A screwdriver is pretty much good for only one thing--driving screws. Okay, painters use it for prying lids off paint cans but that don't count. Hammers are for driving nails in or pulling them out. Unless, again, you're a painter, in which case they're for pounding lids back ON to paint cans. The whole point of this is that most tools are designed for very limited usage, specializing in maybe one or two jobs...unless you're a painter of course. But one or two inventions of man have such broad usages we hardly even think of them as tools. One is languages. They come in two forms, written and spoken. The scientist uses this tool just as does a poet or ditch digger. But what each MAKES with this tool is vastly different. It's versatility in all it's manifestation is second to none.

And likewise, the artist's tools are second to none other than language in their versatility.

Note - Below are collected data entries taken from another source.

(* ===== verification/TlsLoop.v ===== *)
(** The loop of tls_process ends (src/ssl.c), whatever OpenSSL, the peer and the clock do:
    every round that asks for another one uses up something that the loop cannot make. *)

From S2P Require Import Prelude Buffer Integer PacketId Mtu Crypto Reliable Pool ControlAuth Text Key Prf Own RelOwn Tls KeyMethod TlsProc.

(** ** What the loop uses up *)

(** The order of the states: a server has S_GOT_KEY before S_SENT_KEY. *)
Definition rank (srv : bool) (st : Z) : Z :=
  if st <=? S_INITIAL then 0
  else if st =? S_PRE_START then 1
  else if st =? S_START then 2
  else if st =? S_SENT_KEY then (if srv then 4 else 3)
  else if st =? S_GOT_KEY then (if srv then 3 else 4)
  else if st =? S_ACTIVE then 5 else 6.

Definition count (f : reliable_entry -> bool) (r : option reliable) : Z :=
  match r with Some r => Zlen (base.filter (fun e => f e = true) (array r)) | None => 0 end.
Definition received_packets (r : option reliable) : Z := count active r.
Definition free_packets (r : option reliable) : Z := count (fun e => negb (active e)) r.
Arguments received_packets : simpl never.
Arguments free_packets : simpl never.
Arguments rank : simpl never.

Section Loop.
Context {tls_obj : Type} `{OpenSSL} `{Env} `{Bio tls_obj}.
#[local] Abbreviation ks_t := (key_state (tls_obj := tls_obj)).
#[local] Abbreviation session_t := (tls_session (tls_obj := tls_obj)).
#[local] Abbreviation multi_t := (tls_multi (tls_obj := tls_obj)).
#[local] Abbreviation proc_t := (proc (tls_obj := tls_obj)).
#[local] Abbreviation flow_t := (flow (tls_obj := tls_obj)).
Implicit Types (ks : ks_t) (s : session_t) (m : multi_t) (p : proc_t) (x : flow_t).

(** States to come, packets received, free send buffers, room for plaintext, plaintext to send. *)
Definition stock (srv : bool) ks : Z :=
  3 * (6 - rank srv (state ks)) + received_packets (rec_reliable ks) + free_packets (send_reliable ks)
  + (if b_len (plaintext_read_buf ks) =? 0 then 1 else 0) + (if b_len (plaintext_write_buf ks) =? 0 then 0 else 1).

Definition weight (i : tm_index) p : Z :=
  2 * stock (server (m_opt (p_multi p))) (the_ks p i) + (if state_change p then 1 else 0).

(** A part of the round does not make anything, and pays for asking for another round. *)
Definition uses (i : tm_index) p x : Prop :=
  match x with Next p' => m_opt (p_multi p') = m_opt (p_multi p) /\ weight i p' <= weight i p | _ => True end.

Lemma uses_refl i p : uses i p (Next p).
Proof. by split. Qed.

Lemma wlp_chain (r : M flow_t) f i p h :
  wlp r (fun x _ => uses i p x) h -> (forall p' h', wlp (f p') (fun x _ => uses i p' x) h') ->
  wlp (chain r f) (fun x _ => uses i p x) h.
Proof.
  intros Hr Hf. unfold chain. apply wlp_bind. eapply wlp_mono; [exact Hr|]. intros x h' Hx. destruct x as [p'| |]; [|done..].
  eapply wlp_mono; [apply Hf|]. intros [p''| |] h'' Hx'; [|done..]. destruct Hx as [E W], Hx' as [E' W']. split; [congruence|lia].
Qed.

Sometimes I think there may be just as MANY of them too. And the things we create using these tools are as vastly different visually as the auditory sounds which come from our use of words. We could demonstrate this in any number of different art media. Take photography for instance. The same camera can catch a baby's first smile, a used car dealer's fake smile, or a felon's mug shot. In so doing, it can document the way we live. Photographers have been doing this almost since the first Daguerreotype, though mostly by accident. However during the 1930s, the Farm Security Administration chose to do it by intent. And one of the first of their photographic artists to do so was Walker Evans.

While others in the FSA's small corps of documentary photographers sought to capture the FACES of the Depression, Walker's works tend toward the THINGS that demonstrated just as forcefully the blighted times in which he lived. His "Joe's Auto Graveyard, Pennsylvania" from 1936 is one such photo. It's a landscape cluttered with discarded Model A's and Model T's. Today such a place would be a classic car buff's Garden of Eden. But sixty-four years ago, it was an eyesore which Walker turned into a work of art and a startling comment on what was wrong with America at the time. Later, Walker turned his fascination with cars into an important thread in his art, and again, was perhaps the FIRST to see the automobile as capable of making an important statement as to who we are (or were) as a nation.

Today, the Museum of Modern Art in New York showcases Walker's work. But more than that, uses it as a starting point in six different veins, tracing his influence upon other artists--men such as Robert Rauschenberg, Robert Frank, and Lee Friedlander. It's an interesting irony, that in so many areas, it took a photographer to show painters and other artists that items they took for granted, using unthinkingly in their daily lives, were, in fact, creative vehicles (and not just the automobile) capable of making profound artistic comments as subject matter for their widely divergent creative endeavors. It should make us ponder what items we see and use daily might be fodder for our creative efforts. The show is entitled "Walker Evans & Company" and runs through August 22, 2000.